I actually completed one of my larger projects.

After however many weeks it ended up taking, I’ve finally finished the theme for this blog.

As far as I know from the testing I did, it functions properly. That’s no guarantee though, so if you encounter any problems don’t hesitate to mention it.

Now, I’m going to take this opportunity to talk about how much WordPress themes suck.

How much WordPress themes suck

Note: I’m going to make a lot of comparisons to SilverStripe here. Or rather, contrasts, since SilverStripe themes don’t suck.

WordPress themes are written in PHP, and here is the major problem: there is no special templating language. The theme files are literally .php files. This means that, for instance, to display the title of a post, you must write <?php the_title(); ?>.

Meanwhile, SilverStripe has its own style of template files, with unique control structures and variables. Going with the above example of displaying a title, you just need something like $Title.

Control structures get even worse. Here’s the general outline of how you display a list of posts in WordPress:

<?php if(have_posts()):
  while(have_posts()): the_post();
[markup for a single post, with chunks of PHP spread throughout]
<?php endwhile; ?>
[stuff after the posts, like pagination]
<?php endif; ?>

I didn’t even know PHP had if ... endif syntax before working with WordPress. Meanwhile, here’s how you would do something similar in SilverStripe:

<%if $Posts%>
  <% loop $Posts %>
    [markup for a single post, with instances of $var spread throughout]
  <% end_loop %>
  [stuff after the posts, like pagination]
<% end_if %>

You might be thinking, surely writing the templates in PHP makes them so much more flexible? Except that SilverStripe lets you do that too. And you need not place 20 lines of PHP in your template, because it all goes in a separate file; in fact, you can’t put 20 lines of PHP in the template file. Then you can reference the result of that by any variable name you want.

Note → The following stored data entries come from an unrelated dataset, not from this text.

Lemma channel_stream msgs t t' r stream rest :
  send_all t msgs = (t', Ok ()) → t'.(writer) = t.(writer) ++ stream →
  peers t r → 0 ≤ t.(tx_seq) → r.(expected_rx_seq) = t.(tx_seq) →
  Forall (λ m, frame_size m ≤ r.(auth).(max_payload)) msgs → r.(reader) = stream ++ rest →
  recv_many (length msgs) r = (set_rx r rest (t.(tx_seq) + len msgs), (λ m, Ok (Some m)) <$> msgs).
Proof.
  revert t r stream. induction msgs as [|m msgs IH]; intros t r stream; cbn [send_all].
  - intros [= <-] Hw _ _ Hexp _ Hr. cbn. f_equal.
    rewrite <- (app_nil_r (writer t)) in Hw at 1. apply app_inv_head in Hw as <-. cbn in Hr.
    unfold set_rx, len. cbn. rewrite Z.add_0_r, <- Hexp, <- Hr. by destruct r.
  - destruct (send t m) as [t1 [[]|e]] eqn:Es; [|by intros [=]]. intros Hall Hw Hp H0 Hexp [Hfit Hmax]%Forall_cons Hr.
    destruct (send_all_prefix _ _ _ Hall) as [stream1 Hw1].
    destruct (recv_sent t m t1 Es H0) as (frame & Hc & Hrecv).
    rewrite Hc, Hw, <- (assoc_L (++)) in Hw1. apply app_inv_head in Hw1 as ->.
    cbn [length recv_many]. rewrite (Hrecv r (stream1 ++ rest)) by (done || by rewrite Hr, <- !(assoc_L (++))). apply Z.ltb_ge in Hfit as ->.
    destruct (send_fields _ _ _ Es) as (Hseq & Hauth & Hsess).
    rewrite (IH t1 _ stream1 Hall); cbn [set_rx auth expected_rx_seq reader]; try done; try lia.
    + cbn [fmap list_fmap]. unfold set_rx. cbn. do 2 f_equal. unfold len. cbn [length]. lia.
    + by rewrite Hc, Hw, <- !(assoc_L (++)).
    + destruct Hp. constructor; cbn [set_rx auth session_id]; congruence.
Qed.
(** The first message that is too long for the receiver ends the session. *)
Lemma channel_oversize before m after t t' r stream rest :
  send_all t (before ++ m :: after) = (t', Ok ()) → t'.(writer) = t.(writer) ++ stream →
  peers t r → 0 ≤ t.(tx_seq) → r.(expected_rx_seq) = t.(tx_seq) →
  Forall (λ m, frame_size m ≤ r.(auth).(max_payload)) before → r.(auth).(max_payload) < frame_size m → r.(reader) = stream ++ rest →
  ∃ r1 text, recv_many (length before) r = (r1, (λ m, Ok (Some m)) <$> before)
    ∧ r1.(expected_rx_seq) = t.(tx_seq) + len before
    ∧ (recv r1).2 = Err (io_err (InvalidData text)) ∧ (recv r1).1.(expected_rx_seq) = r1.(expected_rx_seq).
Proof.
  intros (t1 & Hb & Ht1)%send_all_app Hw Hp H0 He Hfit Hbig Hr. cbn [send_all] in Ht1.
  destruct (send t1 m) as [t2 [[]|e]] eqn:Es; [|by injection Ht1].
  destruct (send_all_prefix _ _ _ Hb) as [s1 Hs1]. destruct (send_all_prefix _ _ _ Ht1) as [s2 Hs2].
  destruct (send_all_fields _ _ _ Hb) as (Hq & Ha & Hs). pose proof (len_nonneg before).
  destruct (recv_sent t1 m t2 Es ltac:(lia)) as (frame & Hc & Hrecv).
  rewrite Hs2, Hc, Hs1, <- !(assoc_L (++)) in Hw. apply app_inv_head in Hw as <-.
  set (rest1 := frame ++ s2 ++ rest).
  assert (recv_many (length before) r = (set_rx r (be_bytes 4 (len frame) ++ rest1) (t.(tx_seq) + len before), (λ m, Ok (Some m)) <$> before)) as Hgot.
  { apply (channel_stream before t t1 r s1); [done..|]. subst rest1. by rewrite Hr, <- !(assoc_L (++)). }
  eexists _, _. split; [exact Hgot|]. split; [done|].
  rewrite (Hrecv _ (s2 ++ rest)); cbn [set_rx auth expected_rx_seq reader].
  - apply Z.ltb_lt in Hbig as ->. cbn [fst snd set_rx expected_rx_seq]. split; [done|lia].
  - destruct Hp. constructor; cbn [set_rx auth session_id]; congruence.
  - lia.
  - subst rest1. by rewrite <- !(assoc_L (++)).
Qed.

(** Everything [recv] hands out was framed with the key for the expected number. *)
Lemma recv_Some t t' m :
  recv t = (t', Ok (Some m)) →
  ∃ w body frame, wire_deserialize body = Some w ∧ m = into_sync_message w
    ∧ encode_frame t.(auth).(node_key) t.(auth).(key_id) t.(session_id) t.(expected_rx_seq)
        (wire_kind w) body = Ok frame
    ∧ t.(reader) = be_bytes 4 (len frame) ++ frame ++ t'.(reader)
    ∧ t'.(expected_rx_seq) = t.(expected_rx_seq) + 1.
Proof.
  unfold recv. destruct (read_raw_frame_with_limit _ _) as [r [frame|e]] eqn:Er; [|by destruct e; intros [=]].
  cbn [set_rx auth session_id expected_rx_seq reader].
  destruct (verify_frame _ _ _ frame) as [[[seq k] body]|e] eqn:Ev; [|by intros [=]].
  destruct (Z.eqb_spec seq (expected_rx_seq t)) as [->|]; [|by intros [=]]. cbn [negb].
  unfold checked_add64. destruct (Z.leb_spec (expected_rx_seq t + 1) U64_MAX); [|by intros [=]].
  destruct (wire_deserialize body) as [w|] eqn:Ew; [|by intros [=]].
  case_bool_decide as Hk; [|by intros [=]]. intros [= <- <-].
  apply verify_sound in Ev as [_ Henc]. rewrite <- Hk in Henc. exists w, body, frame.
  split_and!; try done. cbn [reader]. by apply read_raw_frame_Ok in Er.
Qed.
End TransportLemmas.

(** ** Properties *)

(** Frames are authenticated byte for byte: verification accepts a frame as
    [(seq, kind, body)] exactly when it is the very string the key holder encodes
    for them in this session, so no other version, algorithm, key id, session,
    number, kind, length, body or MAC passes. *)
Theorem verify_frame_iff `{Sh : Sha256Lib} `{Hm : HmacLib} `{HL : !HmacLaws Hm}
    (key session frame body : list byte) (kid seq : Z) (kind : SyncFrameKind) :
  is_u16 kid → length session = SYNC_FRAME_SESSION_LEN →
  verify_frame key kid session frame = Ok (seq, kind, body) ↔
  is_u64 seq ∧ encode_frame key kid session seq kind body = Ok frame.
Proof.
  intros Hk Hs. split; [apply verify_sound|]. intros [Hseq [Hb ->]%encode_frame_Ok].
  by apply verify_encode.
Qed.

(** C34: the channel delivers in order.  Of the messages that one end sends, the other end of
    the session receives those before the first whose frame exceeds its own limit, message
    for message, and its sequence number advances by their number.  If there is no such
    message it then receives the end of the stream; if there is one, [recv] refuses it with
    an I/O error and expects the same number still.  ([send] does not look at the limit.) *)
Theorem channel_in_order `{Sh : Sha256Lib} `{Hm : HmacLib} `{HL : !HmacLaws Hm} `{W : WireCodec}
    `{WL : !WireCodecLaws W} (msgs : list SyncMessage) (t t' r : FramedSyncTransport) :
  send_all t msgs = (t', Ok ()) → t.(writer) = [] → peers t r → 0 ≤ t.(tx_seq) →
  r.(expected_rx_seq) = t.(tx_seq) → r.(reader) = t'.(writer) →
  let fits m := frame_size m ≤ r.(auth).(max_payload) in
  (Forall fits msgs →
   recv_many (length msgs) r
     = (set_rx r [] (t.(tx_seq) + len msgs), (λ m, Ok (Some m)) <$> msgs)
   ∧ recv (set_rx r [] (t.(tx_seq) + len msgs))
     = (set_rx r [] (t.(tx_seq) + len msgs), Ok None))
  ∧ (∀ before m after, msgs = before ++ m :: after → Forall fits before → ¬ fits m →
     ∃ r1 text, recv_many (length before) r = (r1, (λ m, Ok (Some m)) <$> before)
       ∧ r1.(expected_rx_seq) = t.(tx_seq) + len before
       ∧ (recv r1).2 = Err (io_err (InvalidData text)) ∧ (recv r1).1.(expected_rx_seq) = r1.(expected_rx_seq)).
Proof.
  intros Hs Hw Hp H0 He Hr. split.
  - intros Hfit. split; [|by rewrite recv_eof].
    apply (channel_stream msgs t t' r (writer t') []); try done; [by rewrite Hw|by rewrite app_nil_r].
  - intros before m after -> Hfit Hbig. apply (channel_oversize before m after t t' r (writer t') []); try done;
      [by rewrite Hw|lia|by rewrite app_nil_r].
Qed.

(** A receiver only ever hands out the frame it expects next: a delivered message
    was framed with the session's key under exactly the expected number, which then
    advances, so a replayed, reordered, dropped or altered frame is never
    delivered. *)
Theorem recv_only_next_frame `{Sh : Sha256Lib} `{Hm : HmacLib} `{W : WireCodec}
    (t t' : FramedSyncTransport) (m : SyncMessage) :
  recv t = (t', Ok (Some m)) →
  ∃ w body frame, wire_deserialize body = Some w ∧ m = into_sync_message w
    ∧ encode_frame t.(auth).(node_key) t.(auth).(key_id) t.(session_id) t.(expected_rx_seq)
        (wire_kind w) body = Ok frame
    ∧ t.(reader) = be_bytes 4 (len frame) ++ frame ++ t'.(reader)
    ∧ t'.(expected_rx_seq) = t.(expected_rx_seq) + 1.
Proof. apply recv_Some. Qed.

(** The MAC does not bind the direction: both ends share the key, the session
    identifier and the numbering from 0, so a frame reflected to its own sender is
    accepted there as a message of the peer. *)
Theorem reflected_frame_accepted `{Sh : Sha256Lib} `{Hm : HmacLib} `{HL : !HmacLaws Hm} `{W : WireCodec}
    `{WL : !WireCodecLaws W} (key session : list byte) (kid max : Z) (m : SyncMessage)
    (t' : FramedSyncTransport) :
  is_u16 kid → length session = SYNC_FRAME_SESSION_LEN →
  let cfg := {| node_key := key; key_id := kid; max_payload := max |} in
  send (from_parts [] [] cfg session) m = (t', Ok ()) → frame_size m ≤ max →
  ∃ t'', recv (with_reader t' t'.(writer)) = (t'', Ok (Some m)).
Proof.
  intros Hk Hs cfg Hsend Hmax. pose proof (send_Ok _ _ _ Hsend) as (? & ? & _ & _ & _ & _ & Ht').
  destruct (recv_sent _ m t' Hsend) as (frame & Hc & Hrecv); [done|]. eexists. rewrite (Hrecv _ []).
  - assert (max_payload (auth (with_reader t' (writer t'))) = max) as -> by (by rewrite Ht'). apply Z.ltb_ge in Hmax as ->. done.
  - rewrite Ht'. by constructor.
  - by rewrite Ht'.
  - by rewrite app_nil_r.
Qed.
(* ===== verification/ModuleCache.v ===== *)
(** * The compiled-module cache: [src/sandbox/module_cache.rs]

    A compiled module is a value of the parameter [Mod] and [Module::from_binary] the
    parameter [compile].  [get_or_compile] takes the lock twice, so it is two atomic
    parts, [lookup_fast] and [insert_compiled], with the compilation between them;
    [cache_step] interleaves them.  Counters do not overflow in 2^64 calls. *)

From S2P Require Import Prelude Errors Floats Compression Snapshot Digest.

Section Cache.
Context `{Sh : Sha256Lib} {Mod : Type}.

Record CacheInner := {
  cache_map : gmap (list byte) Mod;
  order : list (list byte);
  max_entries : nat;
  hits : Z;
  misses : Z;
}.

Definition with_capacity (max_entries : nat) : CacheInner :=
  {| cache_map := ∅; order := []; max_entries := max_entries; hits := 0; misses := 0 |}.
Definition cache_new : CacheInner := with_capacity 256.

(** Remove the first occurrence, as [position] and [remove] do. *)
Fixpoint remove_first (h : list byte) (l : list (list byte)) : list (list byte) :=
  match l with
  | [] => []
  | x :: l => if decide (x = h) then l else x :: remove_first h l
  end.

(** The first critical section of [get_or_compile]. *)
Definition lookup_fast (c : CacheInner) (hash : list byte) : CacheInner * option Mod :=
  match c.(cache_map) !! hash with
  | Some m =>
      ({| cache_map := c.(cache_map); order := remove_first hash c.(order) ++ [hash];
          max_entries := c.(max_entries); hits := c.(hits) + 1; misses := c.(misses) |}, Some m)
  | None =>
      ({| cache_map := c.(cache_map); order := c.(order); max_entries := c.(max_entries);
          hits := c.(hits); misses := c.(misses) + 1 |}, None)
  end.

(** The eviction loop. *)
Fixpoint evict (max : nat) (m : gmap (list byte) Mod) (order : list (list byte))
  : gmap (list byte) Mod * list (list byte) :=
  match order with
  | [] => (m, [])
  | evicted :: rest => if (max <=? size m)%nat then evict max (delete evicted m) rest else (m, order)
  end.

(** The second critical section. *)
Definition insert_compiled (c : CacheInner) (hash : list byte) (compiled : Mod) : CacheInner :=
  let '(m, o) := evict c.(max_entries) c.(cache_map) c.(order) in
  {| cache_map := <[hash := compiled]> m; order := o ++ [hash]; max_entries := c.(max_entries);
     hits := c.(hits); misses := c.(misses) |}.

Definition cache_clear (c : CacheInner) : CacheInner :=
  {| cache_map := ∅; order := []; max_entries := c.(max_entries); hits := c.(hits); misses := c.(misses) |}.
Definition cache_len (c : CacheInner) : nat := size c.(cache_map).
Definition cache_is_empty (c : CacheInner) : bool := (size c.(cache_map) =? 0)%nat.

Variable compile : list byte → option Mod.

(** [get_or_compile] with no other thread in between; [None] is a compile error. *)
Definition get_or_compile (c : CacheInner) (bytes : list byte) : CacheInner * option Mod :=
  let hash := sha256 bytes in
  match lookup_fast c hash with
  | (c, Some m) => (c, Some m)
  | (c, None) =>
      match compile bytes with
      | None => (c, None)
      | Some compiled => (insert_compiled c hash compiled, Some compiled)
      end
  end.

(** Any number of threads inside [get_or_compile] or [clear]. *)
Inductive cache_step : CacheInner → CacheInner → Prop :=
| cs_lookup c bytes : cache_step c (lookup_fast c (sha256 bytes)).1
| cs_insert c bytes m : compile bytes = Some m → cache_step c (insert_compiled c (sha256 bytes) m)
| cs_clear c : cache_step c (cache_clear c).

This leads into a core principle of SilverStripe: the data (database), code (PHP) and design (HTML) are all kept separate, so you don’t have complicated conditions and function calls clogging up your template.

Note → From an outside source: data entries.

(* ===== verification/Telemetry.v ===== *)
(** * Telemetry and error logs

    [src/telemetry/mod.rs] (execution records, learned patterns, statistics),
    [src/hypervisor/validator/error_log.rs] (the structured error log, without its
    rendering as a prompt) and the data of [src/telemetry/call_stack.rs].  The sink's
    locks are not modelled; new identifiers and the clock are arguments. *)

From S2P Require Import Prelude Errors Floats Failure.

(** ** Diagnostic call stacks *)

Inductive CaptureSite := CTrap | CCheckpoint.
Record StackFrame := {
  module_name : option string;
  func_index : Z;
  func_name : option string;
  module_offset : option Z;
  func_offset : option Z;
}.
Record CapturedCallStack := { frames : list StackFrame; captured_at : CaptureSite }.
Definition stack_is_empty (s : CapturedCallStack) : bool := bool_decide (length s.(frames) = 0%nat).
Definition top_frames (s : CapturedCallStack) (limit : nat) : list StackFrame := take limit s.(frames).

(** ** Error logs *)

Record ResourceSnapshot := { cpu_usage : f32; memory_used_mb : Z; memory_limit_mb : Z; res_timestamp : Z }.

Definition memory_usage_percent (r : ResourceSnapshot) : f64 :=
  if r.(memory_limit_mb) =? 0 then f64_of_Z 0
  else f64_mul (f64_div (f64_of_Z r.(memory_used_mb)) (f64_of_Z r.(memory_limit_mb))) (f64_of_Z 100).

Record SystemState := {
  files_affected : list string;
  reverted : bool;
  ss_snapshot_id : option string;
  execution_time_ms : Z;
}.
Definition SystemState_default : SystemState :=
  {| files_affected := []; reverted := false; ss_snapshot_id := None; execution_time_ms := 0 |}.

Record ErrorLog := {
  log_id : string;
  error_type : string;
  log_timestamp : Z;
  log_operation : string;
  log_description : string;
  system_state : SystemState;
  failure_mode : FailureMode;
  recovery_actions : list RecoveryAction;
  successful_patterns : list string;
  call_stack : option CapturedCallStack;
  trigger_status : HealthStatus;
  log_resources : ResourceSnapshot;
}.

Definition ErrorLog_new (id : string) (now : Z) (operation : string) (mode : FailureMode)
    (resources : ResourceSnapshot) : ErrorLog :=
  {| log_id := id; error_type := mode_category mode; log_timestamp := now; log_operation := operation;
     log_description := describe mode; system_state := SystemState_default; failure_mode := mode;
     recovery_actions := []; successful_patterns := []; call_stack := None;
     trigger_status := health_of_mode mode; log_resources := resources |}.
(* ===== verification/Instinct.v ===== *)
(** * The instinct store: [src/instinct/mod.rs]

    The store is its in-memory cache and its directory, a map from file names to
    contents.  JSON is the interface [InstinctIo] with the round trip of its laws;
    whether a file can be written and in which order the cache is iterated belong to
    it too.  UUIDs are numbers; new identifiers and the clock are arguments. *)

From S2P Require Import Prelude Errors Floats Failure.

Record InstinctEntry := {
  inst_id : Z;
  failure_category : string;
  operation_pattern : string;
  recovery_description : string;
  inst_confidence : f32;
  support_count : Z;
  failure_count : Z;
  created_at : Z;
  last_updated : Z;
}.

Definition instinct_new (id now : Z) (category pattern description : string) : InstinctEntry :=
  {| inst_id := id; failure_category := category; operation_pattern := pattern;
     recovery_description := description; inst_confidence := f32_lit 5 10; support_count := 0;
     failure_count := 0; created_at := now; last_updated := now |}.

(** Laplace smoothing, in single precision as the code computes it. *)
Definition laplace (s f : Z) : f32 :=
  f32_div (f32_add (f32_of_Z s) (f32_of_Z 1)) (f32_add (f32_add (f32_of_Z s) (f32_of_Z f)) (f32_of_Z 2)).

Definition recompute_confidence (now : Z) (i : InstinctEntry) : InstinctEntry :=
  {| inst_id := i.(inst_id); failure_category := i.(failure_category);
     operation_pattern := i.(operation_pattern); recovery_description := i.(recovery_description);
     inst_confidence := laplace i.(support_count) i.(failure_count); support_count := i.(support_count);
     failure_count := i.(failure_count); created_at := i.(created_at); last_updated := now |}.

Definition with_counts (i : InstinctEntry) (s f : Z) : InstinctEntry :=
  {| inst_id := i.(inst_id); failure_category := i.(failure_category);
     operation_pattern := i.(operation_pattern); recovery_description := i.(recovery_description);
     inst_confidence := i.(inst_confidence); support_count := s; failure_count := f;
     created_at := i.(created_at); last_updated := i.(last_updated) |}.
Definition entry_success (now : Z) (i : InstinctEntry) : InstinctEntry :=
  recompute_confidence now (with_counts i (saturating_add64 i.(support_count) 1) i.(failure_count)).
Definition entry_failure (now : Z) (i : InstinctEntry) : InstinctEntry :=
  recompute_confidence now (with_counts i i.(support_count) (saturating_add64 i.(failure_count) 1)).

Definition matches_operation (i : InstinctEntry) (operation : string) : bool :=
  bool_decide (i.(operation_pattern) = "*") || bool_decide (i.(operation_pattern) = operation).

(** ** The store *)

Abbreviation Cache := (gmap string (list InstinctEntry)).
Record InstinctStore := { cache : Cache; files : gmap string (list byte) }.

And yet, despite how horrible it is to put PHP in your HTML, WordPress then forces you to put HTML in that PHP. I’m not kidding here. Say you want a menu, with some custom markup. How do you do it? Something like

  foreach(menu_pages() as $page) {
<li><a href="<?php echo $page['url']; ?>"><?php echo $page['title']; ?></a></li>

Nope. Apart from the fact that this doesn’t use some weird abomination of a while loop and various function calls, it also makes the menu layout too flexible.

Taking a snippet from my new theme, what you need to do is

<?php wp_nav_menu(array(
            'theme_location' => 'primary-menu',

“That’s not so bad”, you might think. But notice how the above makes no reference at all to the structure of the menu. You don’t want it to return an unordered list? Too bad! Well, okay, there’s a Walker class you can extend, but that’s a lot of hassle. Otherwise, there are only a predetermined number of aspects you can set. The classes of the outermost objects, some HTML to put before and after links (this is what I mean about putting HTML in the PHP), and that’s about it. I was lucky in this case that there was so little to adjust. Rather than modifying the structure to suit your styles, I had to adjust my stylesheet on multiple occasions (including the aforementioned menus) to suit what WordPress wanted to generate for me.

For instance, with pagination, WordPress wants to specify the active page by applying a class to a span tag. The stylesheet I started with looks for a class on the li tag with a child a instead. So of course, this means I have to adjust the stylesheet to target .pagination ul > li > span.current rather than .pagination ul > .active > a as it was doing. Why? I have no idea.

Now I could be wrong about this, but there’s not much in the way of official tutorials either. There’s basically this page and this list, and the rest you have to sort out yourself. Oh, and the default themes to use as an example.

Making this theme wasn’t painful as such, but I’m certainly not dying to do it again. Just another way I’m learning that using WordPress was a bad idea from the beginning.